Como en los anteriores volúmenes, he seguido aquí, lo mejor que he podido, el método de las Memorias de un Caballero , de Defoe, quien, según es sabido, hace que el relato y discusión de grandes acontecimientos políticos y militares pendan del hilo de las experiencias personales de un individuo. Acaso sea yo el único hombre que ha atravesado los dos supremos cataclismos de la historia conocida, ocupando altos puestos del gabinete. Pero, mientras en la primera guerra mundial sólo desempeñé cargos subalternos, aunque de gran responsabilidad, en la segunda pugna con Alemania he sido durante más de cinco años jefe del gobierno de S. M, Por lo tanto, escribo ahora desde un diferente punto de vista y con más autoridad que la que pude tener en mis libros anteriores.

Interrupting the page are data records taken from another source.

Lemma confined_insert (P : string -> Prop) key b : P key -> confined at_key P (modify <[key := b]>).
Proof.
  intros HP. apply confined_modify.
  - intros w k Hk. rewrite lookup_insert_ne; [done|congruence].
  - intros w w' Hw k Hk. destruct (decide (key = k)) as [->|]; [by rewrite !lookup_insert_eq|].
    rewrite !lookup_insert_ne by done. by apply Hw.
Qed.
Lemma confined_delete (P : string -> Prop) key : P key -> confined at_key P (modify (fun w : blobs => delete key w)).
Proof.
  intros HP. apply confined_modify.
  - intros w k Hk. rewrite lookup_delete_ne; [done|congruence].
  - intros w w' Hw k Hk. destruct (decide (key = k)) as [->|]; [by rewrite !lookup_delete_eq|].
    rewrite !lookup_delete_ne by done. by apply Hw.
Qed.
Lemma confined_reject (P : string -> Prop) b e : confined at_key P (reject_if b e).
Proof. destruct b; apply confined_pure. Qed.

Lemma starts_with_prefix key prefix : starts_with key prefix = String.prefix prefix key.
Proof.
  apply Bool.eq_iff_eq_true. rewrite starts_with_spec. split; [|apply prefix_inv].
  intros [t ->]. apply prefix_app.
Qed.
Lemma prefix_filter prefix key : is_empty prefix || starts_with key prefix = String.prefix prefix key.
Proof. rewrite starts_with_prefix. by destruct prefix, key. Qed.

(** A listing sees the matching entries only. *)
Lemma memory_list_loop_filter prefix n l items :
  memory_list_loop prefix n l items =
  memory_list_loop prefix n (List.filter (fun kv => String.prefix prefix kv.1) l) items.
Proof.
  revert items. induction l as [|[k b] l IH]; intros items; [done|]. cbn [memory_list_loop List.filter fst].
  rewrite prefix_filter. destruct (String.prefix prefix k) eqn:Hk; [|apply IH].
  cbn [memory_list_loop]. rewrite prefix_filter, Hk. destruct (_ <=? _)%Z; [done|apply IH].
Qed.

Lemma filter_sorted {A} (p : string * A -> bool) (m : gmap string A) :
  StronglySorted key_le (List.filter p (map_items m)).
Proof.
  assert (StronglySorted key_le (map_items m)) as Hs
    by (apply Sorted_StronglySorted; [intros a b c; unfold key_le; apply transitivity|apply map_items_sorted]).
  induction Hs as [|x l Hs IH Hx]; cbn; [constructor|]. destruct (p x); [|done]. constructor; [done|].
  rewrite Forall_forall in Hx |- *. intros y Hy. apply Hx.
  by apply list_elem_of_In, filter_In in Hy as [Hy%list_elem_of_In _].
Qed.

Lemma filtered_items prefix (w w' : blobs) :
  agree at_key (fun k => String.prefix prefix k = true) w w' ->
  List.filter (fun kv => String.prefix prefix kv.1) (map_items w) =
  List.filter (fun kv => String.prefix prefix kv.1) (map_items w').
Proof.
  intros Hw. apply StronglySorted_unique_strong with (R := key_le).
  - intros [k b] [k' b'] Hx Hy Hle Hge. unfold key_le in *. cbn in *.
    assert (k = k') as <- by (by apply (anti_symm String.le)). f_equal.
    apply list_elem_of_In, filter_In in Hx as [Hx Hp], Hy as [Hy _]. cbn in Hp.
    apply list_elem_of_In, elem_of_map_items in Hx, Hy. specialize (Hw _ Hp). cbn in Hw. congruence.
  - apply filter_sorted.
  - apply filter_sorted.
  - apply NoDup_Permutation.
    + apply NoDup_ListNoDup, List.NoDup_filter, NoDup_ListNoDup, (NoDup_fmap_1 fst), NoDup_map_items_fst.
    + apply NoDup_ListNoDup, List.NoDup_filter, NoDup_ListNoDup, (NoDup_fmap_1 fst), NoDup_map_items_fst.
    + intros [k b]. rewrite !list_elem_of_In, !filter_In, <- !list_elem_of_In, !elem_of_map_items. cbn.
      split; intros [Hk Hp]; (split; [|done]); pose proof (Hw _ Hp) as Heq; cbn in Heq; congruence.
Qed.

#[export] Instance memory_keyed : KeyedStore blobs.
Proof.
  refine {| blob_at := at_key |}.
  - intros k data o. cbn. unfold memory_upload. split.
    + intros w k' Hk. unfold_run. destruct (negb _ && _); cbn; [done|]. by rewrite lookup_insert_ne.
    + intros w w' Hw. unfold_run. cbn [id]. unfold has_key. rewrite (Hw k eq_refl).
      destruct (negb _ && _); cbn; [done|]. split; [done|]. intros k' <-. by rewrite !lookup_insert_eq.
  - intros k o. cbn. apply confined_find; [done|]. intros b. cbn zeta.
    destruct (dl_offset o), (dl_length o); try apply confined_pure;
      (apply confined_bind; [apply confined_reject|intros; apply confined_pure]).
  - intros k. cbn. apply confined_find; [done|]. intros b.
    apply confined_bind; [by apply confined_delete|]. intros; apply confined_pure.
  - intros k. cbn. apply confined_find; [done|]. intros b. apply confined_pure.
  - intros. apply confined_pure.
  - intros k k'. cbn. apply confined_find; [by left|]. intros b. cbn zeta.
    apply confined_bind; [apply confined_insert; by right|]. intros; apply confined_pure.
  - intros p t n. cbn. split; [done|]. intros w w' Hw. split; [|done]. cbn. f_equal.
    rewrite memory_list_loop_filter, (filtered_items p w w' Hw). by rewrite <- memory_list_loop_filter.
Defined.
End Memory.

(** ** The routes nobody guards *)

(** The statistics are those of the whole store: two requests for two tenants are
    answered alike, and one tenant reads how much the others keep. *)
Lemma stats_count_every_tenant hash now (w : blobs) :
  (@handleBlobStats _ (memory_storage hash now) w).1 =
  Ok (mkBlobResponse 200 (JsonBody (object [
    ("totalSize", JInt (foldl (fun t kv => (t + size (b_data kv.2)) mod 2 ^ 64)%Z 0%Z (map_items w)));
    ("totalSizeBytes", JInt (foldl (fun t kv => (t + size (b_data kv.2)) mod 2 ^ 64)%Z 0%Z (map_items w)));
    ("objectCount", JInt (Z.of_nat (base.size w))); ("count", JInt (Z.of_nat (base.size w)))]))).
Proof. done. Qed.

(** ** Requests over the store in memory *)

Section Requests.
Context (parse_json : string -> option json) (real_text : SpecFloat.spec_float -> string).
Context (hash : string -> Z) (now : Z).

Definition with_method (request : BlobRequest) (m : HttpMethod) : BlobRequest :=
  mkBlobRequest m (br_body request) (br_content_type request) (br_overwrite request) (br_metadata request)
    (br_query request).
Definition serve (m : HttpMethod) (request : BlobRequest) (tenant package key : string) : Op blobs BlobResponse :=
  @handleBlobWithKey _ (memory_storage hash now) parse_json real_text (with_method request m) tenant package key.
Definition media_type (request : BlobRequest) : string :=
  if is_empty (br_content_type request) then "application/octet-stream" else br_content_type request.
Definition overwrites (request : BlobRequest) : bool :=
  if is_empty (br_overwrite request) then true
  else String.eqb (br_overwrite request) "true" || String.eqb (br_overwrite request) "1".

Casi todas mis tareas oficiales se realizaron mediante dictados a mis secretarios. Durante el tiempo que ejercí la jefatura del gobierno, expedí memorándums, directrices, telegramas personales y minutas que comprenden cerca de un millón de palabras. Esos documentos, compuestos de un día a otro bajo la presión de los sucesos y con los datos disponibles en cada momento, sin duda contendrán muchos yerros. En conjunto, no obstante, darán una información comprensible acerca de los tremendos sucesos ocurridos, y tales como los veía en cada instante aquel en quien recaía la principal responsabilidad en la guerra y la política del Imperio y Comunidad Británica de Naciones. Pongo en tela de juicio el que exista ni haya existido nunca una documentación semejante acerca de la dirección que se dio de día en día a la guerra y la administración. No describiré tal documentación como historia, porque el hacer la historia pertenece a otras generaciones. Pero me atrevo a afirmar que lo que ofrezco será una útil contribución a quienes escriban la historia en el porvenir.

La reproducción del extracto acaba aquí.